**Dataset records**
• • • • •
(* ===== verification/SuioProps.v ===== *)
(** * What a [suio] promises

    Any sequence of operations on a new [suio] behaves like the queue of
    bytes with its callbacks: it fails exactly where the queue has no answer,
    it never touches memory that is not there, and every byte comes out in the
    order it went in. *)
From Stdlib Require Import ZArith Lia.
From stdpp Require Import prelude gmap.
From S2P Require Import Prelude Mdblock Suio SuioSpec SuioOps SuioInput.

(** ** Sequences of operations *)
Inductive op :=
| OCopy (d : list Z)
| OFill (c n : Z)
| OCopyv (iov : list (list Z)) (skip : Z)
| OInput (data : option (list Z)) (len : Z)
| OCb (k : nat)
| OBreak
| ORem (n : Z)
| OClear.

(** The arguments of type [size_t] are not negative. *)
Definition op_args (o : op) : Prop :=
  match o with
  | OCopyv _ n | OInput _ n | ORem n => 0 <= n
  | _ => True
  end.

Definition run_op (junk : Z -> list Z) (w : world) (s : suio) (o : op) : outcome (world * suio) :=
  match o with
  | OCopy d => copy junk w s d
  | OFill c n => fill junk w s c n
  | OCopyv iov skip => copyv junk w s iov skip
  | OInput data len => r ← input junk data len w s; Done (r.1.2, r.2)
  | OCb k => iovcb w s (Call k)
  | OBreak => Done (w, breakiov s)
  | ORem n => rembytes w s n
  | OClear => clear w s
  end.

Fixpoint run_ops (junk : Z -> list Z) (w : world) (s : suio) (l : list op) : outcome (world * suio) :=
  match l with
  | [] => Done (w, s)
  | o :: l => ws ← run_op junk w s o; run_ops junk (ws.1) (ws.2) l
  end.

(** The same on the queue. *)
Definition queue_op (q : queue) (o : op) : option queue :=
  match o with
  | OCopy d => Some (q_append q d)
  | OFill c n => Some (q_append q (replicate (Z.to_nat n) c))
  | OCopyv iov skip =>
      if skip <=? Z.of_nat (length (concat iov)) then Some (q_append q (drop (Z.to_nat skip) (concat iov))) else None
  | OInput data len => Some (q_append q (read_result data len))
  | OCb k => Some (q_cb q k)
  | OBreak => Some q
  | ORem n => if n <=? q_len q then Some (q_rem q n) else None
  | OClear => Some (mkq [] [] (q_log q ++ (q_pend q).*2))
  end.

Fixpoint queue_ops (q : queue) (l : list op) : option queue :=
  match l with
  | [] => Some q
  | o :: l => match queue_op q o with Some q => queue_ops q l | None => None end
  end.

Lemma breakiov_spec w s q : rep w s q -> rep w (breakiov s) q.
Proof.
  intros [O B P L]. split; try done. destruct O as [O1 O2 O3 O4 O5 O6 O7 O8 O9 O10 O11 O12]. by split.
Qed.

Lemma copyv_panic junk w s iov skip :
  Z.of_nat (length (concat iov)) < skip -> copyv junk w s iov skip = Panic.
Proof.
  intros H. unfold copyv. destruct (iom_skip_spec iov skip ltac:(lia)) as [_ Hp]. by rewrite Hp.
Qed.

Section suio.
Context (junk : Z -> list Z) (Hjunk : forall n, 0 <= n -> Z.of_nat (length (junk n)) = n).

Lemma run_op_spec w s q o :
  rep w s q -> op_args o ->
  match queue_op q o with
  | Some q' => exists w' s', run_op junk w s o = Done (w', s') /\ rep w' s' q'
  | None => run_op junk w s o = Panic
  end.
Proof using Hjunk.
  intros R Ha. destruct o as [d|c n|iov skip|data len|k| |n|]; cbn [queue_op run_op op_args] in *.
  - by apply copy_spec.
  - by apply fill_spec.
  - destruct (Z.leb_spec skip (Z.of_nat (length (concat iov)))); [by apply copyv_spec|by apply copyv_panic].
  - destruct (input_spec junk Hjunk data len w s q R Ha) as (w' & s' & -> & R'). by exists w', s'.
  - by apply iovcb_spec.
  - eexists _, _. split; [reflexivity|]. by apply breakiov_spec.
  - destruct (rembytes_spec w s q n R Ha) as [H1 H2]. destruct (Z.leb_spec n (q_len q)) as [Hle|]; [|by apply H2].
    destruct (H1 Hle) as (w' & s' & E & R' & _). by exists w', s'.
  - by apply clear_spec.
Qed.

Lemma run_ops_spec w s q l :
  rep w s q -> Forall op_args l ->
  match queue_ops q l with
  | Some q' => exists w' s', run_ops junk w s l = Done (w', s') /\ rep w' s' q'
  | None => run_ops junk w s l = Panic
  end.
Proof using Hjunk.
  intros R Hl. revert w s q R. induction Hl as [|o l Ho Hl IH]; intros w s q R; cbn [queue_ops run_ops]; [by exists w, s|].
  pose proof (run_op_spec w s q o R Ho) as H. destruct (queue_op q o) as [q'|]; [|by rewrite H].
  destruct H as (w' & s' & -> & R'). cbn [mbind outcome_bind fst snd]. by apply IH.
Qed.
End suio.

(** Memory of a program that has just made a [suio]. *)
Definition start (blk : list Z) : world := mkw {[ defbuf := blk ]} 1 [].

Lemma start_rep blk : Z.of_nat (length blk) = smallbufsize -> rep (start blk) suio_new (mkq [] [] []).
Proof.
  intros Hl. apply (suio_new_rep (start blk) blk); try done. intros b. cbn. intros [x Hx].
  apply lookup_singleton_Some in Hx as [<- _]. unfold defbuf. lia.
Qed.

(** ** Lines *)
Fixpoint first_line (l : list Z) : Z :=
  match l with
  | [] => 0
  | x :: l => if x =? 10 then 1 else let n := first_line l in if n =? 0 then 0 else n + 1
  end.

Lemma first_line_memchr l : first_line l = match memchr 10 l with Some i => i + 1 | None => 0 end
  /\ (forall i, memchr 10 l = Some i -> 0 <= i).
Proof.
  induction l as [|x l [IH1 IH2]]; [done|]. cbn [first_line memchr]. destruct (x =? 10); [by split; [|intros ? [= <-]]|].
  rewrite IH1. destruct (memchr 10 l) as [i|]; [|done]. specialize (IH2 i eq_refl).
  destruct (Z.eqb_spec (i + 1) 0); [lia|]. split; [done|]. intros ? [= <-]. lia.
Qed.

Lemma memchr_app c l k :
  memchr c (l ++ k) = match memchr c l with
    | Some i => Some i
    | None => match memchr c k with Some i => Some (Z.of_nat (length l) + i) | None => None end
    end.
Proof.
  induction l as [|x l IH]; cbn [app memchr]; [by destruct (memchr c k)|]. destruct (x =? c); [done|]. rewrite IH.
  destruct (memchr c l); [done|]. destruct (memchr c k); [|done]. f_equal. cbn [length]. lia.
Qed.

Lemma linelen_iovs_spec w l n :
  Forall (iov_ok (heap w)) l ->
  linelen_iovs w l n = Done (match memchr 10 (content (heap w) l) with Some i => n + i + 1 | None => 0 end).
Proof.
  intros H. revert n. induction H as [|v l Hv Hl IH]; intros n; [done|]. cbn [linelen_iovs].
  pose proof (iov_bytes_length _ _ Hv) as Lb.
  assert (El : load w (iov_blk v) (iov_off v) (iov_len v) = Done (iov_bytes (heap w) v)).
  { destruct Hv as (V1 & V2 & blk & V3 & V4). unfold load, iov_bytes. rewrite V3.
    destruct (Z.leb_spec 0 (iov_off v)), (Z.leb_spec 0 (iov_len v)), (Z.leb_spec (iov_off v + iov_len v) (Z.of_nat (length blk))); done || lia. }
  rewrite El. cbn [mbind outcome_bind]. rewrite content_cons, memchr_app. destruct (memchr 10 (iov_bytes _ _)); [done|].
  rewrite IH. destruct (memchr 10 (content _ _)); [|done]. f_equal. lia.
Qed.

Lemma linelen_spec w s q : rep w s q -> linelen w s = Done (first_line (q_bytes q)).
Proof.
  intros [O B _ _]. unfold linelen. rewrite linelen_iovs_spec by apply O. rewrite B.
  destruct (first_line_memchr (q_bytes q)) as [-> _]. by destruct (memchr 10 (q_bytes q)).
Qed.

(** ** Properties *)
(** C21: Any sequence of [copy], [fill], [copyv], [input], [iovcb], [breakiov],
    [rembytes] and [clear] on a new [suio] behaves like the queue of bytes:
    it succeeds exactly if the queue does (the only failure is the panic of
    skipping or removing more than there is), and then the length, what
    [copyout] returns, the length of the first line and the callbacks called
    so far are those of the queue. *)
Theorem suio_refines_queue junk blk l :
  (forall n, 0 <= n -> Z.of_nat (length (junk n)) = n) -> Z.of_nat (length blk) = smallbufsize -> Forall op_args l ->
  match queue_ops (mkq [] [] []) l with
  | Some q => exists w s, run_ops junk (start blk) suio_new l = Done (w, s)
      /\ uiobytes s = q_len q /\ called w = q_log q /\ linelen w s = Done (first_line (q_bytes q))
      /\ forall len, 0 <= len -> copyout w s len = Done (take (Z.to_nat len) (q_bytes q))
  | None => run_ops junk (start blk) suio_new l = Panic
  end.
Proof.
  intros Hj Hb Hl. pose proof (run_ops_spec junk Hj _ _ _ l (start_rep blk Hb) Hl) as H.
  destruct (queue_ops _ l) as [q|]; [|done]. destruct H as (w & s & E & R). exists w, s.
  split_and!; [done|by apply (rep_len w)|apply R|by apply linelen_spec|]. intros len Hlen. by apply copyout_spec.
Qed.

Definition zeros (n : Z) : list Z := replicate (Z.to_nat n) 0.
Lemma zeros_length n : 0 <= n -> Z.of_nat (length (zeros n)) = n.
Proof. intros H. unfold zeros. rewrite length_replicate. lia. Qed.

Definition sample_ops : list op :=
  [OCopy [1; 2; 3]; OCb 7; OFill 9 200; OCb 8; ORem 5; OCopyv [[10; 11]; [12]] 1; OInput (Some [5; 6]) 8192].

Definition sample_queue : queue :=
  mkq (replicate 198 9 ++ [11; 12; 5; 6]) [(198, 8%nat)] [7%nat].

Lemma suio_refines_queue_witness :
  queue_ops (mkq [] [] []) sample_ops = Some sample_queue
  /\ exists w s, run_ops zeros (start (zeros 128)) suio_new sample_ops = Done (w, s) /\ called w = [7%nat]
    /\ copyout w s 1 = Done [9].
Proof.
  assert (E : queue_ops (mkq [] [] []) sample_ops = Some sample_queue) by (vm_compute; reflexivity). split; [exact E|].
  assert (Ha : Forall op_args sample_ops) by (repeat constructor; cbv; discriminate).
  pose proof (suio_refines_queue zeros (zeros 128) sample_ops zeros_length eq_refl Ha) as H. rewrite E in H.
  destruct H as (w & s & Er & _ & C & _ & Ho). exists w, s. split; [exact Er|]. split; [exact C|]. exact (Ho 1 ltac:(done)).
Defined.

(** [output] on a [suio] that stands for a queue never fails (whatever
    the kernel answers), what it writes is a front part of the queue and the
    rest stays, every callback whose bytes are written is called; the result
    says whether anything was written. *)
Theorem suio_output_writes_prefix ks cnt w s q :
  rep w s q -> (forall c, cnt = Some c -> c <= Z.of_nat (length (iovs s))) ->
  exists res out ks' w' s' ns, output ks cnt w s = Done (res, out, ks', w', s')
    /\ rep w' s' (foldl q_rem q ns) /\ q_bytes q = out ++ q_bytes (foldl q_rem q ns)
    /\ (res = 1 -> out <> []) /\ (res = 0 -> out = []).
Proof. apply output_spec. Qed.

Lemma suio_output_writes_prefix_witness :
  exists w s q, rep w s q /\ q_bytes q = replicate 130 9
    /\ exists res out ks' w' s' ns, output [Wrote 3; Wrote 100; Again] None w s = Done (res, out, ks', w', s')
      /\ rep w' s' (foldl q_rem q ns) /\ q_bytes q = out ++ q_bytes (foldl q_rem q ns).
Proof.
  pose proof (run_ops_spec zeros zeros_length _ _ _ [OFill 9 130] (start_rep (zeros 128) eq_refl) ltac:(by repeat constructor)) as H.
  cbn [queue_ops queue_op] in H. destruct H as (w & s & _ & R). exists w, s. eexists. split; [exact R|]. split; [reflexivity|].
  destruct (suio_output_writes_prefix [Wrote 3; Wrote 100; Again] None w s _ R) as (a & b & c & d & e & f & H1 & H2 & H3 & _);
    [done|]. by exists a, b, c, d, e, f.
Defined.

Lemma iovscrub_spins fuel w v l : iov_ok (heap w) v -> iovscrub fuel w (v :: l) = Spin.
Proof.
  revert w. induction fuel as [|fuel IH]; intros w (H1 & H2 & blk & Hb & Hl); [done|]. cbn [iovscrub].
  destruct (store_block w (iov_blk v) blk (iov_off v) (replicate (Z.to_nat (iov_len v)) 0) Hb H2) as (w' & blk' & -> & Hb' & L' & _).
  { rewrite length_replicate. lia. }
  cbn [mbind outcome_bind]. apply IH. split; [done|]. split; [done|]. exists blk'. split; [done|lia].
Qed.

(** [iovscrub] of one piece of memory or more does not end: however many
    turns the loop is given, it is not done, since it clears the first piece
    again and again. *)
Theorem iovscrub_never_ends fuel w v l : iov_ok (heap w) v -> iovscrub fuel w (v :: l) = Spin.
Proof. apply iovscrub_spins. Qed.

Lemma iovscrub_never_ends_witness :
  iovscrub 1000 (start (zeros 128)) [mkiov 0 5 10; mkiov 0 20 2] = Spin.
Proof.
  apply iovscrub_never_ends. split; [done|]. split; [done|]. by exists (zeros 128).
Defined.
• • • • •
**What this task involves**
From the records above, copy out the line with "ORem n => 0 <= n", the line with "Lemma copyv_panic junk", and every line between them, word for word.

**Response area**
  | OCopyv _ n | OInput _ n | ORem n => 0 <= n
  | _ => True
  end.

Definition run_op (junk : Z -> list Z) (w : world) (s : suio) (o : op) : outcome (world * suio) :=
  match o with
  | OCopy d => copy junk w s d
  | OFill c n => fill junk w s c n
  | OCopyv iov skip => copyv junk w s iov skip
  | OInput data len => r ← input junk data len w s; Done (r.1.2, r.2)
  | OCb k => iovcb w s (Call k)
  | OBreak => Done (w, breakiov s)
  | ORem n => rembytes w s n
  | OClear => clear w s
  end.

Fixpoint run_ops (junk : Z -> list Z) (w : world) (s : suio) (l : list op) : outcome (world * suio) :=
  match l with
  | [] => Done (w, s)
  | o :: l => ws ← run_op junk w s o; run_ops junk (ws.1) (ws.2) l
  end.

(** The same on the queue. *)
Definition queue_op (q : queue) (o : op) : option queue :=
  match o with
  | OCopy d => Some (q_append q d)
  | OFill c n => Some (q_append q (replicate (Z.to_nat n) c))
  | OCopyv iov skip =>
      if skip <=? Z.of_nat (length (concat iov)) then Some (q_append q (drop (Z.to_nat skip) (concat iov))) else None
  | OInput data len => Some (q_append q (read_result data len))
  | OCb k => Some (q_cb q k)
  | OBreak => Some q
  | ORem n => if n <=? q_len q then Some (q_rem q n) else None
  | OClear => Some (mkq [] [] (q_log q ++ (q_pend q).*2))
  end.

Fixpoint queue_ops (q : queue) (l : list op) : option queue :=
  match l with
  | [] => Some q
  | o :: l => match queue_op q o with Some q => queue_ops q l | None => None end
  end.

Lemma breakiov_spec w s q : rep w s q -> rep w (breakiov s) q.
Proof.
  intros [O B P L]. split; try done. destruct O as [O1 O2 O3 O4 O5 O6 O7 O8 O9 O10 O11 O12]. by split.
Qed.

Lemma copyv_panic junk w s iov skip :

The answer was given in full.